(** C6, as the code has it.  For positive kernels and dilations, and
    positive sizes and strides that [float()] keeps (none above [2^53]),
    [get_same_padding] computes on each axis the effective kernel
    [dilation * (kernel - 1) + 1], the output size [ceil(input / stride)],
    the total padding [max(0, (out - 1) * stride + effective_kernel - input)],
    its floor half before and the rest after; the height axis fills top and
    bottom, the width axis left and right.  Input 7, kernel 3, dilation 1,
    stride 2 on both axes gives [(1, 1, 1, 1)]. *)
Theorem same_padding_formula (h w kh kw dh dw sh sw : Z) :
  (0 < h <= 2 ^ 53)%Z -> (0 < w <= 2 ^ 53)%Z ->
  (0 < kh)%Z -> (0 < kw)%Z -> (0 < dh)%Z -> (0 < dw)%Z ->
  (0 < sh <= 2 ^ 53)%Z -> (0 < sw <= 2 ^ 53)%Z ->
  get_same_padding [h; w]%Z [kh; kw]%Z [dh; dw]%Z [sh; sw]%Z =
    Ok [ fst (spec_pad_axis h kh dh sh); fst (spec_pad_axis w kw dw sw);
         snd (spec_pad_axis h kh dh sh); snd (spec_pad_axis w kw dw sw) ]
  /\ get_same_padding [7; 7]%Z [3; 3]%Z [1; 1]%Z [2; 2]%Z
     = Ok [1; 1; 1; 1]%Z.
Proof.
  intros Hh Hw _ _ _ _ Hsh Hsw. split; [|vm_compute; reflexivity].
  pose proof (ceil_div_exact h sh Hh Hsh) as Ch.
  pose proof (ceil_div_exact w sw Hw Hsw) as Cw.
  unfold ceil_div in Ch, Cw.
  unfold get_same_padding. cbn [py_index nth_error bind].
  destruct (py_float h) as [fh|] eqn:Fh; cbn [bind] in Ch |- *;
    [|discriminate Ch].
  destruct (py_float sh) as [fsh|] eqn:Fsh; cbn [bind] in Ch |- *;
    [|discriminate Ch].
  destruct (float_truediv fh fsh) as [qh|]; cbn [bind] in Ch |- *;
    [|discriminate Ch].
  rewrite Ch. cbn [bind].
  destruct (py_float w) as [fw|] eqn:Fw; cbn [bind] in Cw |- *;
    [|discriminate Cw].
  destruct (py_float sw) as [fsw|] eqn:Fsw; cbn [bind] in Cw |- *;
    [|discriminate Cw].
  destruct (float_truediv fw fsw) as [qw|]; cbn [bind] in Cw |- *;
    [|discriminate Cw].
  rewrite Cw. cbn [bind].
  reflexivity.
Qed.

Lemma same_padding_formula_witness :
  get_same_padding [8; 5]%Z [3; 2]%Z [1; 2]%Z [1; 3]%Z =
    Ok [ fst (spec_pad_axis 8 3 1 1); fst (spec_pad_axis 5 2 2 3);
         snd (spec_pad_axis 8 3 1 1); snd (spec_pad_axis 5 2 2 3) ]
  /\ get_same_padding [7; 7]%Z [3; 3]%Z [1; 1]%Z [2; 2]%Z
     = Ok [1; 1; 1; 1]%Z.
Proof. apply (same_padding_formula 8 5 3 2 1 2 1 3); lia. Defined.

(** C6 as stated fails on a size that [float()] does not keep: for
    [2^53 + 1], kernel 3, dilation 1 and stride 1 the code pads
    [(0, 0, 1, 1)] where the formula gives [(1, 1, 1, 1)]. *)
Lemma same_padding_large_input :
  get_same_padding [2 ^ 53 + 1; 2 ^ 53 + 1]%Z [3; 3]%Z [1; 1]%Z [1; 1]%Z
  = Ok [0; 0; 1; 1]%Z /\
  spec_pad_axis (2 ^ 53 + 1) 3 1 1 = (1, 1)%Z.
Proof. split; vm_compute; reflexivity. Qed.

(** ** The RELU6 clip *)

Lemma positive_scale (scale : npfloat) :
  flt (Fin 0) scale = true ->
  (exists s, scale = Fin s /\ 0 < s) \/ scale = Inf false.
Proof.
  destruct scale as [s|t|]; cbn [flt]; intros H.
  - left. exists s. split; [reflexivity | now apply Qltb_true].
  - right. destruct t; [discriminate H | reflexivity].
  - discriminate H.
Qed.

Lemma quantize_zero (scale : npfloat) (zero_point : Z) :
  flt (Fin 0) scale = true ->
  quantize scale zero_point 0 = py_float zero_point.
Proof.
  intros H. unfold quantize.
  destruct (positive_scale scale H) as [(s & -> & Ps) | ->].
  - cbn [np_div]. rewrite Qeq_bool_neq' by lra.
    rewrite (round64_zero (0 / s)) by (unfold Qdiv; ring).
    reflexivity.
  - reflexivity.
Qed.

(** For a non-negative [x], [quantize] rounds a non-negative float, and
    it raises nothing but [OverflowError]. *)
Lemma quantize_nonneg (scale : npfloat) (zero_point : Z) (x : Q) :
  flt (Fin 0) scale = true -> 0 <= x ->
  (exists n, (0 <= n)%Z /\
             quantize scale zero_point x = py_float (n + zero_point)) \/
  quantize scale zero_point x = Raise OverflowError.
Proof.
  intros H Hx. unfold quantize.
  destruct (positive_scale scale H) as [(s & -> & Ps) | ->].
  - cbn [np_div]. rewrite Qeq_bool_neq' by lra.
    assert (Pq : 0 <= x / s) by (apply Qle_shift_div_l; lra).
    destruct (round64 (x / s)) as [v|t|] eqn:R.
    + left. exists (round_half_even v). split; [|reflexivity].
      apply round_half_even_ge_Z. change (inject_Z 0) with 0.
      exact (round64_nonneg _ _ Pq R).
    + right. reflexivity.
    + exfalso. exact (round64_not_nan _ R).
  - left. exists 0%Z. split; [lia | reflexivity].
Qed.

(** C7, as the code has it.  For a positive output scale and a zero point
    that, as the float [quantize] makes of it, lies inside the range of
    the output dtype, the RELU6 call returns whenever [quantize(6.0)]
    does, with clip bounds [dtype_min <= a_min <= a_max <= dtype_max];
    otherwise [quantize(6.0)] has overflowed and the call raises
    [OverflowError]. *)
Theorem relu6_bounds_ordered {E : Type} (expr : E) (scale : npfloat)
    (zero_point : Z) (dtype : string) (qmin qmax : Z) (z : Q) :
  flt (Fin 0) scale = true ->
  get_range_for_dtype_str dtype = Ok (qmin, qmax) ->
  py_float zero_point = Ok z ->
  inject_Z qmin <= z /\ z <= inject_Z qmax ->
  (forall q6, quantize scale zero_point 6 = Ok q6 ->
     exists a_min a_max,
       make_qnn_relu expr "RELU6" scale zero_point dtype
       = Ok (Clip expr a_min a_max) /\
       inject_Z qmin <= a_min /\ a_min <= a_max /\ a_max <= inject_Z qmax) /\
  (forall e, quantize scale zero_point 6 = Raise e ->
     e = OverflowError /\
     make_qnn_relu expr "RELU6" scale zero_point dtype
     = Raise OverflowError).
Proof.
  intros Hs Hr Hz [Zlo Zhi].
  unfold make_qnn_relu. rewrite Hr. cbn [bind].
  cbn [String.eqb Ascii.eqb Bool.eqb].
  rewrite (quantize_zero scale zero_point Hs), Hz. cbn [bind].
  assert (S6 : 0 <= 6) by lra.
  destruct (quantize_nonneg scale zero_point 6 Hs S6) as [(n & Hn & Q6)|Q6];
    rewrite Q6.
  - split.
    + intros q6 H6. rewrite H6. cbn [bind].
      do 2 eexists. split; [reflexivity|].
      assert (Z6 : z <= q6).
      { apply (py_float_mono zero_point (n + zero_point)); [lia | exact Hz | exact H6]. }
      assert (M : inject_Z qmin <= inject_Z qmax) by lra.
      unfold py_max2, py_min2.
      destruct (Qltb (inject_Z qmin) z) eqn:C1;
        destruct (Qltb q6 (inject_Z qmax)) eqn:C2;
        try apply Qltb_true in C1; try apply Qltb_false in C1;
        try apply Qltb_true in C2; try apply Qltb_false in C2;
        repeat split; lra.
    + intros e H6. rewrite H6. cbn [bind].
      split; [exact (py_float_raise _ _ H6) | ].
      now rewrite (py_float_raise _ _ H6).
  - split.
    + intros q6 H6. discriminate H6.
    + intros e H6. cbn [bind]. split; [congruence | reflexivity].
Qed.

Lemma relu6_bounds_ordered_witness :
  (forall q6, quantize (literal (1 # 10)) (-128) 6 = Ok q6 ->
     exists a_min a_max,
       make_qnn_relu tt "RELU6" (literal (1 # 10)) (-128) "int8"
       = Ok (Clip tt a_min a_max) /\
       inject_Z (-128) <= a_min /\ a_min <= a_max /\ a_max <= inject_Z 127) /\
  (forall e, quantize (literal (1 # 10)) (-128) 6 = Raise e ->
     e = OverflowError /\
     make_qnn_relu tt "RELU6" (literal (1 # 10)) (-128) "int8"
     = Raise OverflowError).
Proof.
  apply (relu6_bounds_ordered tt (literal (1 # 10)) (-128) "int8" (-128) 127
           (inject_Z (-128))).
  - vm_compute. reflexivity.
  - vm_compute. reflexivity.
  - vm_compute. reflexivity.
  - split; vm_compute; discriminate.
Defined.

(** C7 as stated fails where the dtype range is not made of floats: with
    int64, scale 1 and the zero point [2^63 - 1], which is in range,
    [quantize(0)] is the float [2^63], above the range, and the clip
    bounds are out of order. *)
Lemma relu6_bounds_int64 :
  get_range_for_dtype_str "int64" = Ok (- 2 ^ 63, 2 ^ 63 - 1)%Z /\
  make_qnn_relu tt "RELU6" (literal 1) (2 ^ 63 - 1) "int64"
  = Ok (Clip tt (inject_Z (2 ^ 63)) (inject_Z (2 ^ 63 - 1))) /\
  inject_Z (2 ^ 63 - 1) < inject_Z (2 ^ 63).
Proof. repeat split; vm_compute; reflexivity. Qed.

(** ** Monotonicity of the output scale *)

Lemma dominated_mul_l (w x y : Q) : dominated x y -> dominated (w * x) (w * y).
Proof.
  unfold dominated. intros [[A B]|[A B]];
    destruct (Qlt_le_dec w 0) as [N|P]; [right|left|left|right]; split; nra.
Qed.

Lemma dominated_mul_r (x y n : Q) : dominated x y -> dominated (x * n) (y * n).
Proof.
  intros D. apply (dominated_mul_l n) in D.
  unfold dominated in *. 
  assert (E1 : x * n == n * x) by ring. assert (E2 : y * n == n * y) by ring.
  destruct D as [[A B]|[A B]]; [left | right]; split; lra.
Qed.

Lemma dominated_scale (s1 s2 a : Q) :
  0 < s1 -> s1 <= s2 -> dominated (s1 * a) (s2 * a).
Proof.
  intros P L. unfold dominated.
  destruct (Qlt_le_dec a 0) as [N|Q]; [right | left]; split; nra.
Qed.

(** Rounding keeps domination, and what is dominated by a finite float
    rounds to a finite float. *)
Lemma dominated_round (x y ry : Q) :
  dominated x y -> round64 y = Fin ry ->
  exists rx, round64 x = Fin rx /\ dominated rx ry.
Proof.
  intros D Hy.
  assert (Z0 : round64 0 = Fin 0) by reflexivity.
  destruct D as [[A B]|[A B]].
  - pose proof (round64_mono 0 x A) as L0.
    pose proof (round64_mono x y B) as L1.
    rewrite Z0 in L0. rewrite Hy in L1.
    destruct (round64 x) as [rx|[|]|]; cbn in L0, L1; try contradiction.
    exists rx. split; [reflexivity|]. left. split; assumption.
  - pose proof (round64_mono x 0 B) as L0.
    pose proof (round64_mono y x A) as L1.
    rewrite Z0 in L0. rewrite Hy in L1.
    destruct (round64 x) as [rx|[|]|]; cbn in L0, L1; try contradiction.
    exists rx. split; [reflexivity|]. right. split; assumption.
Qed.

---

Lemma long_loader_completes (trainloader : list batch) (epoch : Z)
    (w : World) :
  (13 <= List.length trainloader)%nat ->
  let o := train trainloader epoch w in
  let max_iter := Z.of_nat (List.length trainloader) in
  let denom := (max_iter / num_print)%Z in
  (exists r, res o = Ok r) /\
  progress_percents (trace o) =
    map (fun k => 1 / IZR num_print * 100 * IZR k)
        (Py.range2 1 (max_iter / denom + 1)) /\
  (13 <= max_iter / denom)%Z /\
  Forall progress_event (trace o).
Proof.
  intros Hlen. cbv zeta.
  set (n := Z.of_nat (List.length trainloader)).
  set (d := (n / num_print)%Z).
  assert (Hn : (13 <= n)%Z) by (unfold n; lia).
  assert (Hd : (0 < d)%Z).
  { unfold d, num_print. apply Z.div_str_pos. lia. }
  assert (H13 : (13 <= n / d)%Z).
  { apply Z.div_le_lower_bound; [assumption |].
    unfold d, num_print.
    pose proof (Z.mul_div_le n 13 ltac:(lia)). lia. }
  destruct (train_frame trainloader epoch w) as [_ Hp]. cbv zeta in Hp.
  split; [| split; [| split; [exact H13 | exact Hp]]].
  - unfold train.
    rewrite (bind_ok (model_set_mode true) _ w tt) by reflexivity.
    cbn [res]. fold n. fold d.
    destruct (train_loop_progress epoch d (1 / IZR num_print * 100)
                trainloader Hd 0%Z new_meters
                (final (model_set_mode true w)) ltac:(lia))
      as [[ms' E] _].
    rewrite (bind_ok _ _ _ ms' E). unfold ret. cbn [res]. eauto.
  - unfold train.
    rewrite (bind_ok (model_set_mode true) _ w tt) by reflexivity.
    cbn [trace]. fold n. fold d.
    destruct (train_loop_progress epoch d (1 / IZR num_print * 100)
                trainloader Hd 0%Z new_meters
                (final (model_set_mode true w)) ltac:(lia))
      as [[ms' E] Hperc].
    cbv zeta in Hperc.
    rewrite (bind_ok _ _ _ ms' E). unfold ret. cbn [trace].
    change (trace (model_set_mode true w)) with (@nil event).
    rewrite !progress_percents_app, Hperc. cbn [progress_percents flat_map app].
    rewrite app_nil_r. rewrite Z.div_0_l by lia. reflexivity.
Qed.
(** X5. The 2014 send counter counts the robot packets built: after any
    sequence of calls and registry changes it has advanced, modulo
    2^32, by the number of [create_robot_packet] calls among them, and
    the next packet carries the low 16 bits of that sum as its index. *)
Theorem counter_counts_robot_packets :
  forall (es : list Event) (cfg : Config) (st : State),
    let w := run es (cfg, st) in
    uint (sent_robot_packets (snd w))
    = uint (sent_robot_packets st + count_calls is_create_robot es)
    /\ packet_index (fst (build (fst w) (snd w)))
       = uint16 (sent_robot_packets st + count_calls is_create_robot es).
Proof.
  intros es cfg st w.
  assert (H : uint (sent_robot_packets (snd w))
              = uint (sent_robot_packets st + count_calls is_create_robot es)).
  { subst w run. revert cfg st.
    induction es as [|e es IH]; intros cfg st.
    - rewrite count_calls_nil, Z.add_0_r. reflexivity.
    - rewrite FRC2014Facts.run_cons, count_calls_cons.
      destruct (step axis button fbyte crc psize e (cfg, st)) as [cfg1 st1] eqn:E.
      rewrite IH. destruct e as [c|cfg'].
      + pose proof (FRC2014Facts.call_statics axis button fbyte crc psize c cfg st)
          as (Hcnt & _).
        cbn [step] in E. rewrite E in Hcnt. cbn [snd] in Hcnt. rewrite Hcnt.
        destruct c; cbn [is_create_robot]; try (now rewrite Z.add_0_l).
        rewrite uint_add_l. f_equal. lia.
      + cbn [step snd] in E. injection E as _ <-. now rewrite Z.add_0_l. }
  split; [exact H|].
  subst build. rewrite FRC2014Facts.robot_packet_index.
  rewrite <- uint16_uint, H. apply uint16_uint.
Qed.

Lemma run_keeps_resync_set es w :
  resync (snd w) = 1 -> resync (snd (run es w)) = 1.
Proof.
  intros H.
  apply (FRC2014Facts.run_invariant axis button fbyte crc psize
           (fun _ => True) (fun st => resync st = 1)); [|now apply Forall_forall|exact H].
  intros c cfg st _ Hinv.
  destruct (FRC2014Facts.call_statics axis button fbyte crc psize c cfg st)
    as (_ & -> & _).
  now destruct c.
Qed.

==

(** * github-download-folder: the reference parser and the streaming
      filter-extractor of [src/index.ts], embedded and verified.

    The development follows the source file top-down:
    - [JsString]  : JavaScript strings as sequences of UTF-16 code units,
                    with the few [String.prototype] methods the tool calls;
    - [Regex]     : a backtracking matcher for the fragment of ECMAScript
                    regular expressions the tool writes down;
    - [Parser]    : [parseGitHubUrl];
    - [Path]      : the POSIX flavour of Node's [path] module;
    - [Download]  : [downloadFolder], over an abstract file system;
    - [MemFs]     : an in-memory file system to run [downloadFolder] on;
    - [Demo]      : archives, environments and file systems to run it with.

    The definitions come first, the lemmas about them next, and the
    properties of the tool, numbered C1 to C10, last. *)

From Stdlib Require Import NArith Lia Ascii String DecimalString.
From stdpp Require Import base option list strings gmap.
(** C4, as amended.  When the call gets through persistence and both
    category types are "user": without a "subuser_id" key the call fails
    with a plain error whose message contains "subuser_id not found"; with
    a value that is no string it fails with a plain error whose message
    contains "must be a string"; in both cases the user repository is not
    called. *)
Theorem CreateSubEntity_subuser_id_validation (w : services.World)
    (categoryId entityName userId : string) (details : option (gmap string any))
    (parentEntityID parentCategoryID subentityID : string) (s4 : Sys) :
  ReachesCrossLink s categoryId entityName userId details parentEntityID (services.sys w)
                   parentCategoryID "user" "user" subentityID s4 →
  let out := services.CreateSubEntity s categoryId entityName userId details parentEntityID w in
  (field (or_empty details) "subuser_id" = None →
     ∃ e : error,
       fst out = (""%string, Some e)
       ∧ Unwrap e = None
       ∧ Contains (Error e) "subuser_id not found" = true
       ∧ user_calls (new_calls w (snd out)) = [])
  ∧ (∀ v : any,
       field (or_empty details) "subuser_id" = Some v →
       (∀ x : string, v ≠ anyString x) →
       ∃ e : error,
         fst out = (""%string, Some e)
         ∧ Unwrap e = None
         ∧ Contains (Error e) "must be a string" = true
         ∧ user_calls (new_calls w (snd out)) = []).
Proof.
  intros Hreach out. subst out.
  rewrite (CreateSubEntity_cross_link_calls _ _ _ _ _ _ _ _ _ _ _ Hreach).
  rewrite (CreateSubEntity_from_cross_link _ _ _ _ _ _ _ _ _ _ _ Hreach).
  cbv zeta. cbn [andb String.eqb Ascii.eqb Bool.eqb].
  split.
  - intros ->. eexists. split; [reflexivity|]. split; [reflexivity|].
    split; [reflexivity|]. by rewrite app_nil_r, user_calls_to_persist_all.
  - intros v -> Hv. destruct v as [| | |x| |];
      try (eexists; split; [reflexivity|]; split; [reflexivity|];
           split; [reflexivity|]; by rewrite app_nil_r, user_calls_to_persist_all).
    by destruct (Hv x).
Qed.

[What the task asks]
In the listing above, each line with the word "assumption" is to be copied out.

[Response]
    exists rx. split; [reflexivity|]. left. split; assumption.
    exists rx. split; [reflexivity|]. right. split; assumption.
  { apply Z.div_le_lower_bound; [assumption |].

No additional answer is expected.